Walk of the Penguins - 2 Stars (Average)
National Geographic Documentary, Walk of the Penguins is an Academy Award-winning narrative film of the Emperor Penguin, the main living species that even now stays in the Antarctic (South Pole) with its temperatures of short 80 degrees and 100-mile-per-hour winds, also the unimaginably sub zero Antarctic waters.
This is a superb film about flying creatures in nature that we could never see were it not for Luc Jacquet, the honor winning French executive/picture taker who put in a year shooting this epic creation in close brutal conditions.
National Geographic Documentary, Ruler Penguins stand out enough to be noticed on account of their look and walk. These expansive, flightless seabirds with dark upper parts and white under parts have wings formed into flippers for swimming submerged.
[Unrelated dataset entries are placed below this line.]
(* ===== verification/StartupProofs.v ===== *)
(** What holds of a start of the servers, whatever the environment, the database, the
    identity provider and the file system answer. *)
From S2P Require Import Prelude Float64 Workload Sounding Encoding Sha256 Notify Templates PortalPages Loopback Task Keys Startup.
Local Open Scope string_scope.
Local Open Scope list_scope.
Local Open Scope Z_scope.

(** ** What a trace shows *)

Abbreviation Log := (list (Step BootE)).

Definition supplied (tr : Log) (key v : string) : Prop := v <> "" /\ Did (Getenv key) v ∈ tr.
Definition chosen (tr : Log) (key dflt v : string) : Prop :=
  exists raw, Did (Getenv key) raw ∈ tr /\ v = if bool_decide (raw = "") then dflt else raw.
Definition reachable_db (tr : Log) (url : string) : Prop := Did (OpenPool url) true ∈ tr /\ Did PingPool true ∈ tr.
Definition database_up (tr : Log) : Prop := exists url, supplied tr "DATABASE_URL" url /\ reachable_db tr url.
Definition migrated (tr : Log) : Prop := exists r, r <> UpFailed /\ Did MigrateUp r ∈ tr.
Definition secret_of (tr : Log) (key b : string) : Prop := exists raw, supplied tr key raw /\ hex_decode raw = Some b.
Definition key_of `{SigningKey} (tr : Log) (probe key b : string) : Prop :=
  exists raw, supplied tr key raw /\ tested_key probe raw b.

Section Ready.
Context `{SigningKey}.

Definition orch_ready (tr : Log) (o : OrchestratorService) : Prop :=
  secret_of tr "ORCHESTRATOR_TOKEN_SECRET" (sv_tokenSecret o) /\
  chosen tr "ALLOWLIST_PATH" defaultAllowlist (sv_allowlistPath o).

(** What must have happened before a goroutine is started.  The governance process
    runs no migrations; the other two do. *)
Definition ready (tr : Log) (g : Goroutine) : Prop :=
  match g with
  | ServeAPI s =>
      database_up tr /\ migrated tr /\ supplied tr "API_ADDR" (as_addr s) /\
      key_of tr probe "COORDINATOR_SIGNING_KEY" (pa_key (as_adapter s)) /\
      secret_of tr "ORCHESTRATOR_TOKEN_SECRET" (pa_tokenSecret (as_adapter s)) /\
      chosen tr "COORDINATOR_ID" defaultCoordinator (as_coordinatorID s) /\
      pa_coordinatorID (as_adapter s) = as_coordinatorID s /\
      exists socket (answered : bool), supplied tr "SPIFFE_ENDPOINT_SOCKET" socket /\
        Did (NewX509Source (Some socket) (5 * Second)) answered ∈ tr /\
        APIServer_Start s = (if answered then ListenAndServeTLS (as_addr s) else ListenAndServe (as_addr s))
  | ServeInternal s =>
      database_up tr /\ migrated tr /\ supplied tr "INTERNAL_ADDR" (is_addr s) /\ orch_ready tr (is_orch s)
  | DeclineRerouteLoop o => database_up tr /\ migrated tr /\ orch_ready tr o
  | ServePortal s =>
      database_up tr /\ migrated tr /\ supplied tr "PORTAL_ADDR" (ps_addr s) /\
      key_of tr portal_probe "SESSION_PRIVATE_KEY" (ps_sessionKey s) /\
      supplied tr "STRIPE_SECRET_KEY" (ps_stripeKey s) /\ supplied tr "STRIPE_WEBHOOK_SECRET" (ps_webhookSecret s) /\
      supplied tr "ORCHESTRATOR_INTERNAL_URL" (ps_orchURL s) /\ ps_templatePaths s <> [] /\
      chosen tr "COORDINATOR_ID" defaultCoordinator (ob_coordinatorID (ps_console s))
  | PayoutReleaser stripeKey _ => database_up tr /\ migrated tr /\ supplied tr "STRIPE_SECRET_KEY" stripeKey
  | ServeGovernance g =>
      database_up tr /\ isLoopbackAddr (gs_Addr (gv_server g)) = true /\
      key_of tr probe "COORDINATOR_SIGNING_KEY" (gs_coordKey (gv_server g)) /\
      chosen tr "COORDINATOR_ID" defaultCoordinator (gs_coordinatorID (gv_server g))
  | _ => database_up tr /\ migrated tr
  end.

Definition go_ready (tr : Log) (st : Step BootE) : Prop :=
  match st with Did e _ => match e with Go g => ready tr g | _ => True end end.

(** ** The helpers *)

Lemma guarded_mustEnv {A} key (f : string -> boot A) tr :
  (forall v, v <> "" -> guarded go_ready (f v) (tr ++ [Did (Getenv key) v])) ->
  guarded go_ready (mustEnv key ≫= f) tr.
Proof.
  intros Hf. apply guarded_bind.
  - unfold mustEnv. follow; [done|]. intros v. case_bool_decide; follow.
  - unfold mustEnv. follow. intros v. case_bool_decide; follow; [done|]. intros a [= <-]. by apply Hf.
Qed.

Lemma guarded_env_or {A} key dflt (f : string -> boot A) tr :
  (forall raw, guarded go_ready (f (if bool_decide (raw = "") then dflt else raw)) (tr ++ [Did (Getenv key) raw])) ->
  guarded go_ready (env_or key dflt ≫= f) tr.
Proof.
  intros Hf. apply guarded_bind; unfold env_or; follow; [done|done|]. intros raw. follow. intros a [= <-]. apply Hf.
Qed.

Lemma guarded_mustHex {A} key (f : string -> boot A) tr :
  (forall raw b, raw <> "" -> hex_decode raw = Some b -> guarded go_ready (f b) (tr ++ [Did (Getenv key) raw])) ->
  guarded go_ready (mustHex key ≫= f) tr.
Proof.
  intros Hf. apply guarded_bind; unfold mustHex.
  - apply guarded_mustEnv. intros v Hv. case_match; follow.
  - follow. unfold mustEnv. follow. intros v. case_bool_decide; follow; [done|].
    case_match eqn:Hd; follow; [|done]. intros b [= <-]. by apply Hf.
Qed.

Lemma guarded_mustKey {A} probe key (f : string -> boot A) tr :
  (forall raw b, raw <> "" -> tested_key probe raw b -> guarded go_ready (f b) (tr ++ [Did (Getenv key) raw])) ->
  guarded go_ready (mustEd25519Key probe key ≫= f) tr.
Proof.
  intros Hf. apply guarded_bind; unfold mustEd25519Key.
  - apply guarded_mustEnv. intros v Hv. case_match; follow.
  - follow. unfold mustEnv. follow. intros v. case_bool_decide; follow; [done|].
    case_match eqn:Hd; follow; [|done]. intros b [= <-]. apply Hf; [done|]. by apply load_key_ok.
Qed.
(* ===== verification/AgentMain.v ===== *)
(** The agent as a process: [main] and [runMain] of cmd/agent/main.go,
    [NewHeartbeatAgent], [PollJobs] and [postJSON] of internal/agent/heartbeat.go,
    [NewExecutor] of executor.go, [fetchAllowlist] of allowlist.go, the consent store
    of optout.go, and the Windows service (service_windows.go, install_windows.go,
    service_stub.go).

    The calls of one job and of the files are those of NodeAgent.v; a job that is
    handed to a goroutine is the program [NodeAgent.runJob].  Paths are joined as the
    platform does ([Paths]); [quote] is the verb %q of fmt. *)
From Stdlib Require Import Ascii.
From S2P Require Import Prelude Float64 Workload Sounding Registry Scheduler Database Lifecycle Effects.
From S2P Require Import Encoding Sha256 Token Allowlist Orchestrator Dispatch Http NodesApi Operator.
From S2P Require Import NodeAgent NodeAgentProofs AgentFiles Profile AgentLoops Loopback Task Keys.
Local Open Scope string_scope.
Local Open Scope list_scope.
Local Open Scope Z_scope.

(** ** The consent store *)

(** A Go map in the heap, [None] for a nil one; the store and its callers hold
    references. *)
Record Heap := mkHeap { hp_maps : gmap nat (gmap string bool); hp_next : nat }.
Record OptOutRef := mkOptOutRef {
  or_version : Z; or_compute : bool; or_storage : bool; or_printing : bool; or_printers : option nat }.

Definition alloc (m : gmap string bool) (h : Heap) : nat * Heap :=
  (hp_next h, mkHeap (<[hp_next h := m]> (hp_maps h)) (S (hp_next h))).
Definition deref (h : Heap) (r : option nat) : gmap string bool :=
  match r with Some r => default ∅ (hp_maps h !! r) | None => ∅ end.
Definition value_of (h : Heap) (o : OptOutRef) : ResourceOptOut :=
  mkResourceOptOut (or_version o) (or_compute o) (or_storage o) (or_printing o) (deref h (or_printers o)).

(** A nil map becomes an empty one; the store keeps the caller's reference otherwise. *)
Definition store_of (initial : OptOutRef) (h : Heap) : OptOutRef * Heap :=
  match or_printers initial with
  | Some _ => (initial, h)
  | None =>
      let '(r, h) := alloc ∅ h in
      (mkOptOutRef (or_version initial) (or_compute initial) (or_storage initial) (or_printing initial) (Some r), h)
  end.
Definition NewOptOutStore := store_of.
Definition OptOutStore_Set (oo : OptOutRef) (_ : OptOutRef) (h : Heap) : OptOutRef * Heap := store_of oo h.

(** A copy of the struct with a map of its own. *)
Definition OptOutStore_Get (s : OptOutRef) (h : Heap) : OptOutRef * Heap :=
  let '(r, h) := alloc (deref h (or_printers s)) h in
  (mkOptOutRef (or_version s) (or_compute s) (or_storage s) (or_printing s) (Some r), h).

Definition OptOutStore_IsResourceEnabled (s : OptOutRef) (h : Heap) (workload : Agent.WorkloadType) (printerID : string) : bool :=
  IsResourceEnabled (value_of h s) workload printerID.

(** An assignment to a key of a map. *)
Definition map_set (r : option nat) (k : string) (v : bool) (h : Heap) : Heap :=
  match r with
  | Some r => mkHeap (<[r := <[k := v]> (deref h (Some r))]> (hp_maps h)) (hp_next h)
  | None => h
  end.

(** Allocated references only. *)
Definition heap_ok (h : Heap) : Prop := forall r, is_Some (hp_maps h !! r) -> (r < hp_next h)%nat.
Definition ref_ok (h : Heap) (o : OptOutRef) : Prop :=
  match or_printers o with Some r => is_Some (hp_maps h !! r) | None => True end.

(** What [Get] returns is the consent stored, and safe to change: no assignment to its
    map is seen by the store, or by anybody else who holds a reference. *)
Lemma Get_is_a_copy s h k v : heap_ok h -> ref_ok h s ->
  let '(out, h1) := OptOutStore_Get s h in
  value_of h1 out = value_of h s /\ value_of h1 s = value_of h s /\
  (forall o, ref_ok h o -> value_of (map_set (or_printers out) k v h1) o = value_of h o) /\
  deref (map_set (or_printers out) k v h1) (or_printers out) = <[k := v]> (deref h (or_printers s)).
Proof.
  intros Hh Hs. unfold OptOutStore_Get. simpl.
  assert (Hold : forall m o, ref_ok h o -> value_of (mkHeap (<[hp_next h := m]> (hp_maps h)) (S (hp_next h))) o = value_of h o).
  { intros m o Ho. unfold value_of, deref, ref_ok in *. destruct (or_printers o) as [r|]; [|done]. simpl.
    rewrite lookup_insert_ne; [done|]. specialize (Hh r Ho). lia. }
  split; [unfold value_of, deref; simpl; by rewrite lookup_insert_eq|]. split; [by apply Hold|]. split.
  - intros o Ho. unfold map_set. simpl. rewrite insert_insert_eq. apply Hold, Ho.
  - unfold map_set. unfold deref at 1. simpl. rewrite lookup_insert_eq. simpl. by rewrite lookup_insert_eq.
Qed.

(** [Set] does not copy: who keeps the reference it was given can still change the
    store.  The agent's only caller, [Heartbeat], just reads the map afterwards. *)
Lemma Set_keeps_reference oo s h k v : heap_ok h -> or_printers oo <> None ->
  let '(s', h1) := OptOutStore_Set oo s h in
  deref (map_set (or_printers oo) k v h1) (or_printers s') = <[k := v]> (deref h (or_printers oo)).
Proof.
  intros Hh Ho. unfold OptOutStore_Set, store_of. destruct (or_printers oo) as [r|] eqn:Hr; [|done].
  unfold map_set. unfold deref at 1. simpl. rewrite Hr. by rewrite lookup_insert_eq.
Qed.

(** ** The calls of the process *)

Inductive PollAnswer := PollNotBuilt | PollNotSent | PollStatus (code : Z) (jobs : option (list jobEntry)).

(** What the process hands to a goroutine. *)
Inductive Background :=
| HeartbeatLoop (cfg : AgentConfig) (hw : AgentHardware) (interval : Z)
| RunJob (al : Allowlist) (hw : AgentHardware) (tokenSecret : string) (nodeID : string) (job : jobEntry).

Inductive HostE : Type -> Type :=
| Host {X : Type} (e : AgentE X) : HostE X
| AGetenv (key : string) : HostE string
| Hostname : HostE string
| AwaitDetect : HostE DetectOutcome
| SpirePassages (socket : string) : HostE (Z * (nat -> Passage))
| StartSpireService : HostE unit
| HttpGet (url : string) (limit : Z) : HostE (option (Z * option string))
| NewAgentSource (socket : string) : HostE bool
| NewDockerClient : HostE bool
| Spawn (g : Background) : HostE unit
| GetAssignments (url : string) : HostE PollAnswer.

Abbreviation agent := (task HostE).

(** A program of NodeAgent.v, run by the process itself. *)
Fixpoint host {A} (p : prog A) : agent A :=
  match p with Return a => Done a | Call e k => Perform (Host e) (fun x => host (k x)) end.

(** [path/filepath] on the agent's platform. *)
Class Paths := { FJoin : list string -> string; FDir : string -> string }.

Section Process.
Context `{MapOrder} `{Paths}.
Context (srt : forall A, (A -> A -> bool) -> list A -> list A).
Context (marshalAl : Z -> Z -> list AllowlistEntry -> result string string) (ed25519_verify : string -> string -> string -> bool).
Context (b64_decode : string -> option string) (AllowlistPublicKey : string).
Context (encodeAl : Allowlist -> string) (decodeAl : string -> option Allowlist).
Context (unmarshalOptOut : string -> option ResourceOptOut).
Context (marshalConfig : NodeConfig -> string) (unmarshalConfig : string -> option NodeConfig).
Context (goos goarch : string) (quote : string -> string).

Definition agent_mustEnv (key : string) : agent string :=
  v ← perform (AGetenv key); if bool_decide (v = "") then Exit 1 else mret v.
Definition read_line (r : Reading) (line : string) : Reading :=
  if bool_decide (line = "[Peer]") then mkReading (rd_private r) (rd_address r) (rd_port r) (rd_peers r ++ [mkPeer "" [] "" 0])
  else match value_after "PrivateKey = " line with
  | Some v => mkReading v (rd_address r) (rd_port r) (rd_peers r)
  | None => match value_after "Address = " line with
  | Some v => mkReading (rd_private r) v (rd_port r) (rd_peers r)
  | None => match value_after "ListenPort = " line with
  | Some v => mkReading (rd_private r) (rd_address r) (default 0 (ParseInt v)) (rd_peers r)
  | None => match value_after "PublicKey = " line with
  | Some v => in_last (fun p => mkPeer v (pc_AllowedIPs p) (pc_Endpoint p) (pc_PersistentKeepalive p)) r
  | None => match value_after "AllowedIPs = " line with
  | Some v => in_last (fun p => mkPeer (pc_PublicKey p) (read_ips v) (pc_Endpoint p) (pc_PersistentKeepalive p)) r
  | None => match value_after "Endpoint = " line with
  | Some v => in_last (fun p => mkPeer (pc_PublicKey p) (pc_AllowedIPs p) v (pc_PersistentKeepalive p)) r
  | None => match value_after "PersistentKeepalive = " line with
  | Some v => in_last (fun p => mkPeer (pc_PublicKey p) (pc_AllowedIPs p) (pc_Endpoint p) (default 0 (ParseInt v))) r
  | None => r
  end end end end end end end.
Definition read_config (text : string) : Reading := foldl read_line (mkReading "" "" 0 []) (Split LF text).

(** Fields that fit on a line: no line feed, and no comma in an address. *)
Abbreviation one_liner := (fun s : string => lacks LF s = true).
Definition good_ip (s : string) : Prop := s <> "" /\ one_liner s /\ lacks "," s = true /\ String.prefix " " s = false.
Definition good_peer (p : PeerConfig) : Prop :=
  one_liner (pc_PublicKey p) /\ Forall good_ip (pc_AllowedIPs p) /\ one_liner (pc_Endpoint p) /\
  0 <= pc_PersistentKeepalive p <= int64_max.
Definition good_config (cfg : InterfaceConfig) : Prop :=
  one_liner (ic_NodeID cfg) /\ one_liner (ic_PrivateKey cfg) /\ one_liner (ic_Address cfg) /\
  is_int64 (ic_ListenPort cfg) /\ Forall good_peer (ic_Peers cfg).

(** *** Proofs *)

Lemma value_after_app key v : value_after key (key +:+ v) = Some v.
Proof.
  unfold value_after. rewrite prefix_app. f_equal. rewrite length_append.
  replace (String.length key + String.length v - String.length key)%nat with (String.length v) by lia.
  induction key as [|a key IH]; [apply substring_all|exact IH].
Qed.

Lemma Split_lines ls : Forall one_liner ls -> Split LF (lines_text ls) = ls ++ [""].
Proof.
  induction 1 as [|l ls Hl _ IH]; [done|].
  change (Split LF (l +:+ String.String LF (lines_text ls)) = (l :: ls) ++ [""]). rewrite Split_app by done. by rewrite IH.
Qed.
Lemma registry_follows_heartbeats_witness :
  timely 0 0 0 two_beats (499 * Second) /\
  (exists node, Get "n1" (eviction_run (5 * Minute) two_beats (true, NewNodeRegistry)).2 = Some node /\ 200 * Second <= LastHeartbeat node).
Proof.
  assert (Ht : timely 0 0 0 two_beats (499 * Second)) by (vm_compute; intuition discriminate).
  split; [exact Ht|].
  apply (proj2 (registry_follows_heartbeats (H := default_order) 0 (5 * Minute) 0 two_beats (499 * Second) ltac:(discriminate) Ht))
    with (before := [Call (10 * Second) (OpRegister (beat_entry (10 * Second)))] ++ ticks 30 6)
         (op := OpHeartbeat (200 * Second) "n1") (after := ticks 210 10).
  - reflexivity.
  - split; [reflexivity|]. vm_compute. eauto.
  - repeat constructor; vm_compute; discriminate.
Defined.

Example silent_node_goes : Get "n1" (eviction_run (5 * Minute) (two_beats ++ ticks 510 2) (true, NewNodeRegistry)).2 = None.
Proof. vm_compute. reflexivity. Qed.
These Emperor Penguins take after a merciless but adoring existence of fate.
1) Penguins are monogamous inside every reproducing season, amid the mid year their rearing grounds are near the vast water where they can sustain. At the point when winter sets in, the ice top pushes the untamed ocean out 70 miles.
2) National Geographic Documentary, After reproducing, the female lays a solitary egg and exchanges the developing life to the feet of the male to shield it from introduction to the components.
3) The male tends to the egg while the female starts a 70-mile trek back to the vast ocean to sustain and accumulate additional sustenance for the chick for her arrival trip.
4) When the female leaves she has not eaten in two months and has lost 33% of her body weight.
5) The chick's future battle for its life starts as the guys group together for warmth and brood the single egg. They persevere through short 80-degree temperatures and 100-mile-per-hour winds and their lone wellspring of water is snow that falls on the reproducing grounds.
6) By the time the female makes the walk to the ocean and back, the male has not eaten in four months and has lost a large portion of his body weight.